= Cine Las Americas International Film Festival =

Annual film festival in Austin, Texas, US

The Cine Las Americas International Film Festival is an annual film festival based in Austin, Texas, featuring Latine and indigenous films from the Americas and the Iberian Peninsula. Patrons of the festival are offered a wide variety of films to choose from including narrative and documentary features, short films, music videos, films made in Texas, and youth films. Discussions and networking with visiting filmmakers, parties, and resource fairs are also featured throughout the 5-day event.

Cine Las Americas, a 501(c)(3) non-profit organization, is a multicultural organization that offers cultural experiences and business opportunities for Latinos in film and media arts, and brings media arts education to minority youth in Austin. While the international film festival seeks to become an institution in the international film business and trade, fostering multi-national film production, and accessing emerging markets and diverse audiences, Cine Las Americas remains a community oriented Media Arts Center, offering diverse opportunities for culture, education and fun.

==Year-round role in local community==
Cine Las Americas’ work continues year-round in the Austin community with various exhibitions hosted in partnership with local and international organizations. A few of their programs include CineNoche, a monthly film series with Violet Crown Cinema, CineClub México, a bilingual and international collaboration with Cineteca Nacional and Austin-based video rental shop and culture center, We Luv Video.

==Annual film festival==
In 2023, Cine Las Americas International Film Festival completed its 25th year. The Cine Las Americas International Film festival began in 1997 as a Cuban film retrospective sponsored by the Mexic-Arte Museum in Austin, Texas. While programming the initial event, the organizers realized that although Austin was building its reputation as an important city for producing and showcasing independent film, films made by and about Latines were largely absent from the community's cultural landscape.

In 2003, the festival extended its program to include indigenous work from the Americas, as well as established competitive sections granting juried and audience awards.

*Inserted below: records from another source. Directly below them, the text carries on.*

#[export] Instance impl_bind {A B} (m : M D A) (f : A -> M D B) p q :
  Implements m p -> (forall a, Implements (f a) (q a)) -> Implements (Bind m f) (p_bind p q).
Proof.
  intros [Fm Sm Xm] Hf. split.
  - intros c r c'. unfold Bind. destruct (m c) as [[a|e|w] c1] eqn:E; intros Hr; simplify_eq.
    + destruct (Hf a) as [Ff _ _]. etrans; eauto.
    + eauto.
    + eauto.
  - intros c b c'. unfold Bind. destruct (m c) as [[a|e|w] c1] eqn:E; [|done..].
    intros Hr Ho. destruct (Hf a) as [_ Sf _]. destruct (Fm _ _ _ E) as (_ & _ & Hn).
    destruct (Sm _ _ _ E Ho) as [Hp Ho1]. destruct (Sf _ _ _ Hr Ho1) as [Hq Ho2].
    unfold p_bind. rewrite Hp. simpl. rewrite <- Hn. done.
  - intros c Hr Ho. unfold Bind, p_bind. pose proof (Xm c Hr Ho) as Hx.
    destruct (m c) as [[a|e|w] c1] eqn:E; simpl in Hx.
    + destruct (Hf a) as [_ _ Xf]. destruct (Fm _ _ _ E) as (_ & _ & Hn).
      destruct (Sm _ _ _ E Ho) as [Hp Ho1]. rewrite Hp. simpl.
      rewrite (Xf c1 Hr Ho1), Hn. done.
    + by destruct (p (tx_now c) (work c)) as [[]| |]; simplify_eq/=.
    + by destruct (p (tx_now c) (work c)) as [[]| |]; simplify_eq/=.
Qed.

#[export] Instance impl_map_err {A} f (m : M D A) p :
  Implements m p -> Implements (map_err f m) (p_map_err f p).
Proof.
  intros [Fm Sm Xm]. split.
  - intros c r c'. unfold map_err. destruct (m c) as [[a|e|w] c1] eqn:E; intros; simplify_eq;
      eauto.
  - intros c a c'. unfold map_err. destruct (m c) as [[a1|e|w] c1] eqn:E; intros; simplify_eq.
    unfold p_map_err. destruct (Sm _ _ _ E) as [-> ?]; done.
  - intros c Hr Ho. unfold map_err, p_map_err. pose proof (Xm c Hr Ho) as Hx.
    destruct (m c) as [[a|e|w] c1], (p (tx_now c) (work c)) as [[]| |]; simplify_eq/=; done.
Qed.

#[export] Instance impl_tx_Exec {A} (p : P D A) : Implements (tx_Exec p) p.
Proof.
  split.
  - intros c r c'. unfold tx_Exec. intros Hr.
    repeat (case_match; simplify_eq; try done).
  - intros c a c' Hr Ho. unfold tx_Exec in Hr. rewrite Ho in Hr.
    repeat (case_match; simplify_eq; try done).
  - intros c Hr Ho. unfold tx_Exec. rewrite Ho, (Hr (calls c)).
    by destruct (p (tx_now c) (work c)) as [[]| |].
Qed.

#[export] Instance impl_tx_Prepare : Implements (D:=D) tx_Prepare (p_ret tt).
Proof. apply impl_tx_Exec. Qed.

#[export] Instance impl_or_nil_stmt : Implements (D:=D) (or_nil_stmt tx_Prepare) (p_ret tt).
Proof.
  destruct impl_tx_Prepare as [F S X]. unfold or_nil_stmt. split.
  - intros c r c'. destruct (tx_Prepare c) as [[a|e|w] c1] eqn:E; intros [= _ <-]; by eapply F.
  - intros c a c'. destruct (tx_Prepare c) as [[b|e|w] c1] eqn:E; intros [= <- <-]. by eapply S.
  - intros c Hr Ho. specialize (X c Hr Ho). destruct (tx_Prepare c) as [[b|e|w] c1]; by simplify_eq/=.
Qed.

#[export] Instance impl_stmt_Exec {A} (p : P D A) : Implements (stmt_Exec p) p.
Proof.
  destruct (impl_bind tx_Prepare (fun _ => tx_Exec p) (p_ret tt) (fun _ => p)) as [F S X]; [apply _..|].
  split; [exact F|exact S|exact X].
Qed.

#[global] Typeclasses Opaque stmt_Exec.

#[export] Instance impl_void {A} (m : M D A) p : Implements m p -> Implements (void m) (p_void p).
Proof. intros. unfold void, p_void. apply _. Qed.

#[export] Instance impl_if {A} (b : bool) (m1 m2 : M D A) p1 p2 :
  Implements m1 p1 -> Implements m2 p2 ->
  Implements (if b then m1 else m2) (if b then p1 else p2).
Proof. by destruct b. Qed.

#[export] Instance impl_option {A X} (o : option X) (m1 : X -> M D A) (m2 : M D A) p1 p2 :
  (forall x, Implements (m1 x) (p1 x)) -> Implements m2 p2 ->
  Implements (match o with Some x => m1 x | None => m2 end)
             (match o with Some x => p1 x | None => p2 end).
Proof. by destruct o. Qed.

(** A query whose rows go through a [fetch] that honours [rows.Err()]. *)
Definition err_checking {R A} (fetch : rows R -> res A) : Prop :=
  forall l e, is_Ok (fetch (Rows l (Some e))) = false.

Lemma impl_tx_fetch {R A} (sel : Z -> D -> res (list R)) (fetch : rows R -> res A) :
  err_checking fetch ->
  Implements (l <- tx_Query sel ;; lift (fetch l))
    (fun now d => l <-? sel now d ;; res_map (fun a => (a, d)) (fetch (Rows l None))).
Proof.
  intros Hf. split.
  - intros c r c'. unfold Bind, lift, tx_Query, tx_Exec. intros Hr.
    repeat (case_match; simplify_eq; try done).
  - intros c a c' Hr Ho. unfold Bind, lift, tx_Query, tx_Exec in Hr. rewrite Ho in Hr.
    destruct (fault_at (calls c)) as [[e|e|n e]|]; simpl in Hr; [done|done| |];
      destruct (sel (tx_now c) (work c)) as [l|e'|w] eqn:E; simplify_eq/=.
    + specialize (Hf (take n l) e). by rewrite H1 in Hf.
    + rewrite H1. done.
  - intros c Hr Ho. unfold Bind, lift, tx_Query, tx_Exec. rewrite Ho, (Hr (calls c)).
    destruct (sel (tx_now c) (work c)) as [l|e'|w] eqn:E; simplify_eq/=; [|done..].
    by destruct (fetch (Rows l None)).
Qed.

#[export] Instance impl_tx_QueryRow {R} (sel : Z -> D -> res (list R)) :
  Implements (tx_QueryRow sel)
    (fun now d => l <-? sel now d ;; res_map (fun a => (a, d)) (first_row (Rows l None))).
Proof. by apply impl_tx_fetch. Qed.

(** *** Retry *)

(** A failed attempt that is going to be repeated. *)
Definition attempt_failed {A} (handle : M D A) (c c' : conn D) : Prop :=
  exists e c1 i, handle c = (Err e, c1) /\ repeated e = true /\ c' = sleep (5 * i) c1.

Lemma retry_loop_spec {A} (handle : M D A) left i c r c' :
  retry_loop left i handle c = (r, c') ->
  exists k c1 c2 ms, (k <= left)%nat /\ nsteps (attempt_failed handle) k c c1 /\ handle c1 = (r, c2) /\
    c' = sleep ms c2 /\ (forall e, r = Err e -> repeated e = true -> k = left).
Proof.
  assert (forall c, c = sleep 0 c) as Hz
    by (intros [???????]; unfold sleep; simpl; f_equal; lia).
  revert i c. induction left as [|left IH]; intros i c Hr; simpl in Hr;
    destruct (handle c) as [[a|e|w] c1] eqn:E; try destruct (repeated e) eqn:Er; simplify_eq.
  all: try (exists O, c; eexists _, 0; split_and!;
    [lia|apply nsteps_O|exact E|apply Hz|intros; simplify_eq; congruence]).
  - exists O, c, c1, (5 * i). split_and!; [lia|apply nsteps_O|exact E|done|done].
  - apply IH in Hr as (k & c2 & c3 & ms & Hk & Hn & Hh & -> & Hl).
    exists (S k), c2, c3, ms. split_and!; [lia| |done|done|].
    + eapply nsteps_l; [|done]. by exists e, c1, i.
    + intros e' He Hre. by rewrite (Hl e' He Hre).
Qed.

Lemma Retry_spec {A} (handle : M D A) c r c' :
  Retry handle c = (r, c') ->
  exists k c1 c2 ms, (k < maxTryTimes)%nat /\ nsteps (attempt_failed handle) k c c1 /\
    handle c1 = (r, c2) /\ c' = sleep ms c2.
Proof.
  intros (k & c1 & c2 & ms & Hk & Hs & Hh & Hc & _)%retry_loop_spec.
  exists k, c1, c2, ms. unfold maxTryTimes in *. split; [lia|done].
Qed.

(** A call that cannot fail with an error that is repeated runs once. *)
Lemma Retry_once {A} (handle : M D A) c r c' :
  handle c = (r, c') -> (forall e, r = Err e -> repeated e = false) ->
  Retry handle c = (r, c').
Proof.
  intros Hh Hr. unfold Retry, maxTryTimes. simpl. rewrite Hh.
  destruct r as [a|e|w]; [done| |done]. by rewrite (Hr e).
Qed.

Lemma Retry_Ok {A} (handle : M D A) c a c' :
  Retry handle c = (Ok a, c') -> exists c1 c2, handle c1 = (Ok a, c2).
Proof. intros (k & c1 & c2 & ms & _ & _ & Hh & _)%Retry_spec. eauto. Qed.

(** A relation every attempt and every pause respects is respected by the
    whole retried call. *)
Lemma Retry_rel {A} (R : relation (conn D)) `{!PreOrder R} (handle : M D A) :
  (forall c r c', handle c = (r, c') -> R c c') -> (forall c ms, R c (sleep ms c)) ->
  forall c r c', Retry handle c = (r, c') -> R c c'.
Proof.
  intros Hh Hs c r c' (k & c1 & c2 & ms & _ & Hn & H1 & ->)%Retry_spec.
  etrans; [|apply Hs]. etrans; [|by eapply Hh]. clear H1.
  induction Hn as [c|k c x c1 (e & x1 & i & Hx & _ & ->) _ IH]; [done|].
  etrans; [by eapply Hh|]. etrans; [apply Hs|done].
Qed.

(** *** Transactions *)

Lemma Rollback_frame c :
  committed (snd (Rollback c)) = committed c /\ replica (snd (Rollback c)) = replica c /\
  tx_now (snd (Rollback c)) = tx_now c /\ work (snd (Rollback c)) = work c /\
  txst (snd (Rollback c)) = TxDone.
Proof. unfold Rollback. destruct (txst c) eqn:E; simpl; auto. Qed.

Definition same_dbs (c c' : conn D) : Prop :=
  committed c' = committed c /\ replica c' = replica c.

#[export] Instance same_dbs_preorder : PreOrder same_dbs.
Proof. split; [by intros c|]. intros a b c [??] [??]. split; congruence. Qed.

Lemma Begin_spec c r c' :
  Begin c = (r, c') ->
  same_dbs c c' /\ (forall w, r <> Panic w) /\
  (r = Ok tt -> txst c' = TxOpen /\ work c' = committed c).
Proof.
  intros Hr.
  assert (same_dbs c c') as Hsame.
  { eapply (Retry_rel same_dbs); [|done|exact Hr].
    intros c0 r0 c0'. unfold BeginTx. intros. case_match; by simplify_eq. }
  apply Retry_spec in Hr as (k & c1 & c2 & ms & _ & _ & Hb & ->).
  split; [done|]. unfold BeginTx in Hb. destruct (fault_at (calls c1)); simplify_eq; [done|].
  split; [done|]. intros _. split; [done|]. by destruct Hsame.
Qed.

Lemma defer_rollback_eq {A} (m : M D A) c r c' :
  defer_rollback m c = (r, c') ->
  exists c1, m c = (r, c1) /\ committed c' = committed c1 /\ replica c' = replica c1 /\
    txst c' = TxDone.
Proof.
  unfold defer_rollback. destruct (m c) as [r1 c1] eqn:E. intros. simplify_eq.
  destruct (Rollback_frame c1) as (?&?&?&?&?). eauto 10.
Qed.

(** The body followed by the commit: the shape of the handlers. *)
Definition then_commit {A} (body : M D A) : M D A := a <- body ;; Commit ;;; Ret a.

(** [defer func() { _ = tx.Commit() }()] *)
Definition defer_commit {A} (m : M D A) : M D A := fun c =>
  let '(r, c') := m c in (r, snd (Commit c')).

(** The same with the error of the commit turned by [f]. *)
Definition commit_with {A} (f : error -> error) (body : M D A) : M D A :=
  a <- body ;; map_err f Commit ;;; Ret a.

Lemma then_commit_spec {A} (body : M D A) p `{!Implements body p} c r c' :
  txst c = TxOpen -> work c = committed c -> then_commit body c = (r, c') ->
  tx_outcome p (committed c) r (committed c') /\ replica c' = replica c.
Proof.
  intros Ho Hw. destruct Implements0 as [Fm Sm _]. unfold then_commit, Bind, Ret.
  destruct (body c) as [[a|e|w] c1] eqn:E; intros Hr;
    destruct (Fm _ _ _ E) as (Hc & Hre & Hn); simplify_eq/=; auto.
  destruct (Sm _ _ _ E Ho) as [Hp Ho1]. unfold Commit in Hr. rewrite Ho1, Hw in *.
  destruct (fault_at (calls c1)) as [[e|e|n e]|]; simplify_eq/=; eauto 10.
Qed.

Lemma process_spec {A} (body : M D A) p `{!Implements body p} c r c' :
  processWithTransaction (then_commit body) c = (r, c') ->
  tx_outcome p (committed c) r (committed c') /\ replica c' = replica c.
Proof.
  unfold processWithTransaction, Bind.
  destruct (Begin c) as [[[]|e|w] c1] eqn:E; intros Hr;
    destruct (Begin_spec _ _ _ E) as ([Hc Hre] & Hw & Ho).
  - destruct (Ho eq_refl) as [Ho1 Hw1].
    apply defer_rollback_eq in Hr as (c2 & Hb & -> & -> & _).
    rewrite <- Hc, <- Hre. apply (then_commit_spec body p); congruence.
  - simplify_eq. simpl. auto.
  - simplify_eq. by edestruct Hw.
Qed.

Lemma retry_process_spec {A} (body : M D A) p `{!Implements body p} c r c' :
  RetryTransaction (processWithTransaction (then_commit body)) c = (r, c') ->
  retried_outcome p (committed c) r (committed c') /\ replica c' = replica c.
Proof.
  intros (k & c1 & c2 & ms & _ & Hn & Hp & ->)%Retry_spec. simpl.
  enough (rtc (commits p) (committed c) (committed c1) /\ replica c1 = replica c) as [Hs Hr].
  { apply (process_spec body p) in Hp as [Ho ?]. split; [by eexists|congruence]. }
  clear Hp. induction Hn as [c|k c x c1 (e & x1 & i & Hx & _ & ->) _ [IH1 IH2]].
  { split; [apply rtc_refl|done]. }
  apply (process_spec body p) in Hx as [[Hd|(now & a & Hd)] Hr]; simpl in *; rewrite IH2.
  - split; congruence.
  - split; [|done]. eapply rtc_l; [|exact IH1]. by exists now, a.
Qed.

(** Invariants of the content every effective run preserves. *)
Lemma tx_outcome_inv {A} (I : D -> Prop) (p : P D A) d r d' :
  (forall now x a y, I x -> p now x = Ok (a, y) -> I y) ->
  I d -> tx_outcome p d r d' -> I d'.
Proof. intros Hp Hd. destruct r; simpl; [naive_solver|intros [->|(?&?&?)]; eauto|by intros ->]. Qed.

Lemma rtc_commits_inv {A} (I : D -> Prop) (p : P D A) d d' :
  (forall now x a y, I x -> p now x = Ok (a, y) -> I y) ->
  I d -> rtc (commits p) d d' -> I d'.
Proof. intros Hp Hd Hs. induction Hs as [|x y z (now & a & Hy) _ IH]; eauto. Qed.

Lemma retried_outcome_inv {A} (I : D -> Prop) (p : P D A) d r d' :
  (forall now x a y, I x -> p now x = Ok (a, y) -> I y) ->
  I d -> retried_outcome p d r d' -> I d'.
Proof.
  intros Hp Hd (d1 & Hs & Ho). eapply tx_outcome_inv; [done| |done].
  by eapply rtc_commits_inv.
Qed.

(** A preorder every effective run respects relates the contents before and
    after. *)
Lemma retried_outcome_rel {A} (R : relation D) `{!PreOrder R} (p : P D A) d r d' :
  (forall now x a y, p now x = Ok (a, y) -> R x y) -> retried_outcome p d r d' -> R d d'.
Proof.
  intros Hp. apply (retried_outcome_inv (R d)); [|done].
  intros now x a y Hx Hy. etrans; eauto.
Qed.

(** The last effective run of a successful call. *)
Lemma retried_outcome_Ok {A} (p : P D A) d a d' :
  retried_outcome p d (Ok a) d' ->
  exists d1 now, rtc (commits p) d d1 /\ p now d1 = Ok (a, d').
Proof. intros (d1 & Hs & now & Hp). eauto. Qed.

(** When no run can succeed on the content, nothing changes. *)
Lemma retried_outcome_stuck {A} (p : P D A) d r d' :
  (forall now, is_Ok (p now d) = false) -> retried_outcome p d r d' ->
  d' = d /\ is_Ok r = false.
Proof.
  intros Hp (d1 & Hs & Ho).
  assert (d1 = d) as ->.
  { destruct Hs as [|x y z (now & a & Hy) _]; [done|]. specialize (Hp now). by rewrite Hy in Hp. }
  destruct r as [a|e|w]; simpl in *.
  - destruct Ho as [now Hn]. specialize (Hp now). by rewrite Hn in Hp.
  - destruct Ho as [|(now & a & Hn)]; [done|]. specialize (Hp now). by rewrite Hn in Hp.
  - done.
Qed.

==Emergencia Youth Program==
The Emergencia Youth Film Program is a special competitive section of the film festival showcasing works by rising filmmakers from the US and abroad who are 19 years old or younger. After receiving entries from around the country, the program then previews the films, grants awards for the best work, and then produces a day of free screenings within the context of the festival.

The program emerged from a school district partnership with Austin Independent School District (AISD) and Johnston High School in East Austin, where Cine Las Americas implemented educational and mentoring programs to support the District's Dropout Prevention Campaign. During this time the organization offered the school's students hands-on bilingual opportunities in multimedia production, event production, and non-profit organization management.

==Texas film category==
The Cine Las Americas International Film Festival features “Hecho en Tejas,” a series of films and videos shot and/or produced in Texas, to showcase the wide variety of work being produced in the state by filmmakers with varied backgrounds.

==Music Videos==
In 2016, Cine Las Americas International Film Festival began its presentation of Videos Musicales, a competition and showcase that features selections of curated music videos.